Stored data entries
(* ===== verification/Interleave.v ===== *)
(** * Interleavings

    Handlers run concurrently: the trace of a server interleaves the traces of
    its runs, each of which may have stopped at any of its calls.  What
    justifies an event within its run justifies it in the interleaving. *)
From Stdlib Require Import Lia.
From S2P Require Import Prelude Effects Tickets.

Section Interleavings.
Context {Event : Type}.

(** A run starts, or takes its next step. *)
Inductive interleaves : list (list Event) -> list Event -> Prop :=
| interleaves_none : interleaves [] []
| interleaves_start runs h : interleaves runs h -> interleaves (runs ++ [[]]) h
| interleaves_step runs h i l e : interleaves runs h -> runs !! i = Some l -> interleaves (<[i := l ++ [e]]> runs) (h ++ [e]).

(** The events of a run are events of the trace. *)
Lemma interleaves_run runs h l : interleaves runs h -> l ∈ runs -> l ⊆ h.
Proof.
  intros Hi; revert l; induction Hi as [|runs h Hi IH|runs h i l0 e Hi IH Hl]; intros l Hin.
  - by apply not_elem_of_nil in Hin.
  - apply elem_of_app in Hin as [Hin|Hin]; [by apply IH |]; apply list_elem_of_singleton in Hin as ->; by intros x Hx%not_elem_of_nil.
  - apply list_elem_of_lookup in Hin as (j & Hj); destruct (decide (i = j)) as [<-|Hne].
    + rewrite list_lookup_insert_eq in Hj by (by eapply lookup_lt_Some); injection Hj as <-.
      assert (l0 ⊆ h) by (by apply IH, (list_elem_of_lookup_2 _ i)); set_solver.
    + rewrite list_lookup_insert_ne in Hj by done; apply list_elem_of_lookup_2, IH in Hj; set_solver.
Qed.

Lemma always_prefix (P : list Event -> Event -> Prop) l l' : always P (l ++ l') -> always P l.
Proof. intros H h1 e h2 ->; apply (H h1 e (h2 ++ l')); by rewrite <- app_assoc. Qed.

(** A property of runs that their beginnings share. *)
Lemma interleaves_always (P : list Event -> Event -> Prop) runs h :
  (forall h1 h2 e, h1 ⊆ h2 -> P h1 e -> P h2 e) -> interleaves runs h -> (forall l, l ∈ runs -> always P l) -> always P h.
Proof.
  intros mono Hi; induction Hi as [|runs h Hi IH|runs h i l e Hi IH Hl]; intros all.
  - apply always_nil.
  - apply IH; intros l Hin; apply all; set_solver.
  - assert (Hnew : l ++ [e] ∈ <[i:=l ++ [e]]> runs)
      by (apply (list_elem_of_lookup_2 _ i), list_lookup_insert_eq; by eapply lookup_lt_Some).
    apply always_snoc.
    + apply IH; intros l' Hin; apply list_elem_of_lookup in Hin as (j & Hj); destruct (decide (i = j)) as [<-|Hne].
      * assert (l' = l) as -> by congruence; by eapply always_prefix, all.
      * apply all, (list_elem_of_lookup_2 _ j); by rewrite list_lookup_insert_ne.
    + apply (mono l); [by eapply interleaves_run, list_elem_of_lookup_2 |]; by apply (all _ Hnew l e []).
Qed.

(** Runs one after the other. *)
Lemma interleaves_append runs h l : interleaves runs h -> interleaves (runs ++ [l]) (h ++ l).
Proof.
  intros Hi; induction l as [|e l IH] using rev_ind; [rewrite app_nil_r; by constructor |].
  rewrite app_assoc; replace (runs ++ [l ++ [e]]) with (<[length runs := l ++ [e]]> (runs ++ [l])).
  - apply interleaves_step; [done |]; by rewrite lookup_app_r, Nat.sub_diag.
  - rewrite insert_app_r_alt, Nat.sub_diag by done; done.
Qed.

Lemma interleaves_sequence runs : interleaves runs (concat runs).
Proof.
  induction runs as [|l runs IH] using rev_ind; [constructor |]; rewrite concat_app; simpl; rewrite app_nil_r; by apply interleaves_append.
Qed.

(** An interleaving has as many events of a kind as its runs together. *)
Lemma interleaves_tally (p : Event -> bool) runs h : interleaves runs h -> tally p h = sum_of (tally p) runs.
Proof.
  induction 1 as [|runs h Hi IH|runs h i l e Hi IH Hl]; [done | rewrite sum_of_app, IH; change (sum_of (tally p) [[]]) with 0%nat; lia |].
  assert (H0 := sum_of_insert (tally p) runs i l (l ++ [e]) Hl); rewrite tally_app in H0; rewrite tally_app; lia.
Qed.
End Interleavings.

Assigned task
Retype each line of the data exactly as it reads.

Expected output
(* ===== verification/Interleave.v ===== *)
(** * Interleavings

    Handlers run concurrently: the trace of a server interleaves the traces of
    its runs, each of which may have stopped at any of its calls.  What
    justifies an event within its run justifies it in the interleaving. *)
From Stdlib Require Import Lia.
From S2P Require Import Prelude Effects Tickets.

Section Interleavings.
Context {Event : Type}.

(** A run starts, or takes its next step. *)
Inductive interleaves : list (list Event) -> list Event -> Prop :=
| interleaves_none : interleaves [] []
| interleaves_start runs h : interleaves runs h -> interleaves (runs ++ [[]]) h
| interleaves_step runs h i l e : interleaves runs h -> runs !! i = Some l -> interleaves (<[i := l ++ [e]]> runs) (h ++ [e]).

(** The events of a run are events of the trace. *)
Lemma interleaves_run runs h l : interleaves runs h -> l ∈ runs -> l ⊆ h.
Proof.
  intros Hi; revert l; induction Hi as [|runs h Hi IH|runs h i l0 e Hi IH Hl]; intros l Hin.
  - by apply not_elem_of_nil in Hin.
  - apply elem_of_app in Hin as [Hin|Hin]; [by apply IH |]; apply list_elem_of_singleton in Hin as ->; by intros x Hx%not_elem_of_nil.
  - apply list_elem_of_lookup in Hin as (j & Hj); destruct (decide (i = j)) as [<-|Hne].
    + rewrite list_lookup_insert_eq in Hj by (by eapply lookup_lt_Some); injection Hj as <-.
      assert (l0 ⊆ h) by (by apply IH, (list_elem_of_lookup_2 _ i)); set_solver.
    + rewrite list_lookup_insert_ne in Hj by done; apply list_elem_of_lookup_2, IH in Hj; set_solver.
Qed.

Lemma always_prefix (P : list Event -> Event -> Prop) l l' : always P (l ++ l') -> always P l.
Proof. intros H h1 e h2 ->; apply (H h1 e (h2 ++ l')); by rewrite <- app_assoc. Qed.

(** A property of runs that their beginnings share. *)
Lemma interleaves_always (P : list Event -> Event -> Prop) runs h :
  (forall h1 h2 e, h1 ⊆ h2 -> P h1 e -> P h2 e) -> interleaves runs h -> (forall l, l ∈ runs -> always P l) -> always P h.
Proof.
  intros mono Hi; induction Hi as [|runs h Hi IH|runs h i l e Hi IH Hl]; intros all.
  - apply always_nil.
  - apply IH; intros l Hin; apply all; set_solver.
  - assert (Hnew : l ++ [e] ∈ <[i:=l ++ [e]]> runs)
      by (apply (list_elem_of_lookup_2 _ i), list_lookup_insert_eq; by eapply lookup_lt_Some).
    apply always_snoc.
    + apply IH; intros l' Hin; apply list_elem_of_lookup in Hin as (j & Hj); destruct (decide (i = j)) as [<-|Hne].
      * assert (l' = l) as -> by congruence; by eapply always_prefix, all.
      * apply all, (list_elem_of_lookup_2 _ j); by rewrite list_lookup_insert_ne.
    + apply (mono l); [by eapply interleaves_run, list_elem_of_lookup_2 |]; by apply (all _ Hnew l e []).
Qed.

(** Runs one after the other. *)
Lemma interleaves_append runs h l : interleaves runs h -> interleaves (runs ++ [l]) (h ++ l).
Proof.
  intros Hi; induction l as [|e l IH] using rev_ind; [rewrite app_nil_r; by constructor |].
  rewrite app_assoc; replace (runs ++ [l ++ [e]]) with (<[length runs := l ++ [e]]> (runs ++ [l])).
  - apply interleaves_step; [done |]; by rewrite lookup_app_r, Nat.sub_diag.
  - rewrite insert_app_r_alt, Nat.sub_diag by done; done.
Qed.

Lemma interleaves_sequence runs : interleaves runs (concat runs).
Proof.
  induction runs as [|l runs IH] using rev_ind; [constructor |]; rewrite concat_app; simpl; rewrite app_nil_r; by apply interleaves_append.
Qed.

(** An interleaving has as many events of a kind as its runs together. *)
Lemma interleaves_tally (p : Event -> bool) runs h : interleaves runs h -> tally p h = sum_of (tally p) runs.
Proof.
  induction 1 as [|runs h Hi IH|runs h i l e Hi IH Hl]; [done | rewrite sum_of_app, IH; change (sum_of (tally p) [[]]) with 0%nat; lia |].
  assert (H0 := sum_of_insert (tally p) runs i l (l ++ [e]) Hl); rewrite tally_app in H0; rewrite tally_app; lia.
Qed.
End Interleavings.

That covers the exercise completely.